(WHAT YOU WILL DO):
Only one span of the listing below is wanted: the lines from the one with "squeeze (absorb last" through the one with "siphash 0x0706050403020100 0x0f0e0d0c0b0a0908 []", reproduced exactly, both ends kept.

(SUPPLIED MATERIAL):
━━━━━━━━━━━━━━━━━━━━━━━━━━━━━━

(** When CHECKSEQUENCEVERIFY is active it succeeds, and then leaves the
    program as it was, exactly if the operand is a non-negative number of at
    most five bytes that either disables the check or is of the same type as
    the sequence of the input and does not exceed it, in a transaction of
    version two or above whose input does not disable relative lock times. *)
Lemma check_sequence_success p :
  rule_fork.is_enabled (p_forks p) rule_fork.bip112_rule = true ->
  op_check_sequence_verify p = (error.success, p) <->
  exists i stack, inputs (p_transaction p) !! p_input_index p = Some i /\
    top max_check_sequence_verify_number_size p = Some stack /\ 0 <= stack /\
    (Z.land (u64 stack) relative_locktime_disabled <> 0 \/
     relative_locktime_min_version <= tx_version (p_transaction p) /\
     Z.land (sequence i) relative_locktime_disabled = 0 /\
     Z.land (u64 stack) relative_locktime_time_locked =
       Z.land (sequence i) relative_locktime_time_locked /\
     Z.land (u64 stack) relative_locktime_mask <= Z.land (sequence i) relative_locktime_mask).
Proof.
  intros Hf. unfold op_check_sequence_verify. rewrite Hf. cbn [negb].
  destruct (inputs (p_transaction p) !! p_input_index p) as [i|]; [|split; [done|by intros (?&?&?&_)]].
  destruct (top _ p) as [stack|]; [|split; [done|by intros (?&?&?&?&_)]].
  transitivity (0 <= stack /\
    (Z.land (u64 stack) relative_locktime_disabled <> 0 \/
     relative_locktime_min_version <= tx_version (p_transaction p) /\
     Z.land (sequence i) relative_locktime_disabled = 0 /\
     Z.land (u64 stack) relative_locktime_time_locked =
       Z.land (sequence i) relative_locktime_time_locked /\
     Z.land (u64 stack) relative_locktime_mask <= Z.land (sequence i) relative_locktime_mask)).
  2:{ split; [intros; exists i, stack; tauto|]. intros (?&?&?&?&?&?). simplify_eq. tauto. }
  destruct (Z.ltb_spec stack 0); [split; [done|lia]|].
  destruct (Z.eqb_spec (Z.land (u64 stack) relative_locktime_disabled) 0) as [E|E]; cbn [negb];
    [|by split; [split; [lia|by left]|]].
  destruct (Z.ltb_spec (tx_version (p_transaction p)) relative_locktime_min_version);
    [split; [done|lia]|].
  destruct (Z.eqb_spec (Z.land (sequence i) relative_locktime_disabled) 0); cbn [negb];
    [|split; [done|lia]].
  destruct (Z.eqb_spec (Z.land (u64 stack) relative_locktime_time_locked)
              (Z.land (sequence i) relative_locktime_time_locked)); cbn [negb]; [|split; [done|lia]].
  rewrite Z.gtb_ltb. destruct (Z.ltb_spec (Z.land (sequence i) relative_locktime_mask)
    (Z.land (u64 stack) relative_locktime_mask)); [split; [done|lia]|].
  split; [intros _; split; [lia|right; by split_and!]|done].
Qed.
Definition sip_hash_uint256_extra (k0 k1 : Z) (val : list Z) (extra : Z) : Z :=
  squeeze (absorb (Z.lor (u64 (Z.shiftl 36 56)) extra) (sip_digest k0 k1 val)).

(** ** The specification

    The words of a message, eight bytes each in little endian order, and the
    bytes that are left. *)
Fixpoint sip_words (m : list Z) : list Z * list Z :=
  match m with
  | b0 :: b1 :: b2 :: b3 :: b4 :: b5 :: b6 :: b7 :: m =>
      let '(ws, rest) := sip_words m in (le_value [b0; b1; b2; b3; b4; b5; b6; b7] :: ws, rest)
  | rest => ([], rest)
  end.

(** SipHash-2-4 of a message: the words, then a word of the bytes that are left
    and of the length modulo 256 in the top byte. *)
Definition siphash (k0 k1 : Z) (m : list Z) : Z :=
  let '(ws, rest) := sip_words m in
  let last := le_value rest + (zlen m mod 256) * 2 ^ 56 in
  squeeze (absorb last (fold_left (fun s w => absorb w s) ws (sip_init k0 k1))).

(** The first message of the test vectors of the algorithm's authors. *)
Example siphash_vector :
  siphash 0x0706050403020100 0x0f0e0d0c0b0a0908 [] = 0x726fdb47dd0e0e31 /\
  siphash 0x0706050403020100 0x0f0e0d0c0b0a0908 (map Z.of_nat (seq 0 15)) = 0xa129ca6149be45e5.
Proof. by vm_compute. Qed.

(** ** The hasher computes the specification *)

Lemma sip_words_split m :
  exists chunks, m = concat chunks ++ snd (sip_words m) /\ Forall (fun c => length c = 8%nat) chunks /\
    fst (sip_words m) = map le_value chunks /\ (length (snd (sip_words m)) < 8)%nat.
Proof.
  induction m as [m IH] using (well_founded_induction (Wf_nat.well_founded_ltof _ (@length Z))).
  unfold Wf_nat.ltof in IH.
  destruct m as [|b0 [|b1 [|b2 [|b3 [|b4 [|b5 [|b6 [|b7 m]]]]]]]];
    try (exists []; simpl; split_and!; try done; lia).
  destruct (IH m) as (chunks & E & Hc & Ew & Hl); [simpl; lia|].
  cbn [sip_words]. destruct (sip_words m) as [ws rest]. cbn [fst snd] in *.
  exists ([b0; b1; b2; b3; b4; b5; b6; b7] :: chunks). cbn [concat map].
  split_and!; [|by constructor|by rewrite Ew|done].
  rewrite <- app_assoc, <- E. done.
Qed.

Lemma sip_words_chunks chunks rest :
  Forall (fun c => length c = 8%nat) chunks -> (length rest < 8)%nat ->
  sip_words (concat chunks ++ rest) = (map le_value chunks, rest).
Proof.
  intros Hc Hr. induction Hc as [|c chunks Hc _ IH].
  - simpl. by destruct rest as [|? [|? [|? [|? [|? [|? [|? [|? ?]]]]]]]]; simpl in *; try lia.
  - destruct c as [|? [|? [|? [|? [|? [|? [|? [|? [|]]]]]]]]]; simpl in Hc; try lia.
    cbn [concat app sip_words]. by rewrite IH.
Qed.

Lemma le_value_snoc l b : le_value (l ++ [b]) = le_value l + b * 2 ^ (8 * zlen l).
Proof. rewrite le_value_app. simpl. lia. Qed.

(** The state of the hasher after the bytes [m]. *)
Definition sip_inv (k0 k1 : Z) (h : sip_hasher) (m : list Z) : Prop :=
  let '(ws, rest) := sip_words m in
  h = mk_hasher (fold_left (fun s w => absorb w s) ws (sip_init k0 k1)) (le_value rest) (zlen m).

Lemma land_7 c : Z.land c 7 = c mod 8.
Proof. change 7 with (Z.ones 3). by rewrite Z.land_ones. Qed.

Lemma sip_inv_step k0 k1 h m b :
  bytes_ok m -> byte_ok b -> sip_inv k0 k1 h m -> sip_inv k0 k1 (sip_write_byte h b) (m ++ [b]).
Proof.
  intros Hm Hb. unfold sip_inv.
  destruct (sip_words_split m) as (chunks & Em & Hc & Ew & Hl).
  destruct (sip_words m) as [ws rest]. cbn [fst snd] in *. intros ->. subst ws.
  assert (Hr : bytes_ok rest) by (rewrite Em in Hm; by apply bytes_ok_app in Hm as [_ ?]).
  assert (Hcount : zlen m = 8 * zlen chunks + zlen rest).
  { rewrite Em, zlen_app, (zlen_concat_const chunks 8); [lia|].
    eapply Forall_impl; [exact Hc|]. intros c E. unfold zlen. by rewrite E. }
  assert (Hmod : zlen m mod 8 = zlen rest).
  { rewrite Hcount, Z.add_comm, Z.mul_comm, Z.mod_add by lia. apply Z.mod_small. zlen_lia. }
  unfold sip_write_byte. cbn [sip_tmp sip_count sip_v]. rewrite Hmod, land_7.
  pose proof (le_value_bound rest Hr) as Hv.
  assert (Ht : Z.lor (le_value rest) (u64 (Z.shiftl b (8 * zlen rest))) = le_value (rest ++ [b])).
  { unfold u64. rewrite wrap_small.
    - rewrite lor_shiftl_add; [by rewrite le_value_snoc|zlen_lia|done|unfold byte_ok in Hb; lia].
    - unfold in_width. rewrite Z.shiftl_mul_pow2 by zlen_lia. unfold byte_ok in Hb.
      split; [nia|]. apply Z.lt_le_trans with (2 ^ 8 * 2 ^ (8 * zlen rest)); [nia|].
      rewrite <- Z.pow_add_r by zlen_lia. apply Z.pow_le_mono_r; [lia|]. zlen_lia. }
  assert (Emb : m ++ [b] = concat chunks ++ rest ++ [b]) by (by rewrite app_assoc, <- Em).
  rewrite Ht, Emb.
  assert (Hlen : zlen (concat chunks ++ rest ++ [b]) = zlen m + 1).
  { rewrite <- Emb, zlen_app. done. }
  destruct (decide (length rest = 7%nat)) as [E7|E7].
  - replace ((zlen m + 1) mod 8 =? 0) with true.
    + replace (concat chunks ++ rest ++ [b]) with (concat (chunks ++ [rest ++ [b]]) ++ [])
        by (rewrite concat_app; simpl; by rewrite !app_nil_r).
      rewrite sip_words_chunks.
      * rewrite map_app, fold_left_app. simpl. f_equal. rewrite app_nil_r, concat_app. simpl.
        by rewrite app_nil_r, Hlen.
      * apply Forall_app. split; [done|]. constructor; [|done]. rewrite length_app. simpl. lia.
      * simpl. lia.
    + symmetry. apply Z.eqb_eq. rewrite Hcount. unfold zlen at 2. rewrite E7.
      replace (8 * zlen chunks + Z.of_nat 7 + 1) with ((zlen chunks + 1) * 8) by lia.
      apply Z.mod_mul. lia.
  - replace ((zlen m + 1) mod 8 =? 0) with false.
    + rewrite sip_words_chunks; [by rewrite Hlen|done|rewrite length_app; simpl; lia].
    + symmetry. apply Z.eqb_neq. rewrite Hcount.
      replace (8 * zlen chunks + zlen rest + 1) with (zlen rest + 1 + zlen chunks * 8) by lia.
      rewrite Z.mod_add by lia. rewrite Z.mod_small by zlen_lia. zlen_lia.
Qed.

Lemma sip_inv_write k0 k1 data h m :
  bytes_ok m -> bytes_ok data -> sip_inv k0 k1 h m -> sip_inv k0 k1 (sip_write data h) (m ++ data).
Proof.
  revert h m. induction data as [|b data IH]; intros h m Hm Hd Hi; [by rewrite app_nil_r|].
  apply bytes_ok_cons in Hd as [Hb Hd]. cbn [sip_write fold_left].
  rewrite (cons_middle b m data), app_assoc. apply IH; [|done|by apply sip_inv_step].
  apply bytes_ok_app. split; [done|]. by constructor.
Qed.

━━━━━━━━━━━━━━━━━━━━━━━━━━━━━━

(PROBLEM SOLUTION):
  squeeze (absorb last (fold_left (fun s w => absorb w s) ws (sip_init k0 k1))).

(** The first message of the test vectors of the algorithm's authors. *)
Example siphash_vector :
  siphash 0x0706050403020100 0x0f0e0d0c0b0a0908 [] = 0x726fdb47dd0e0e31 /\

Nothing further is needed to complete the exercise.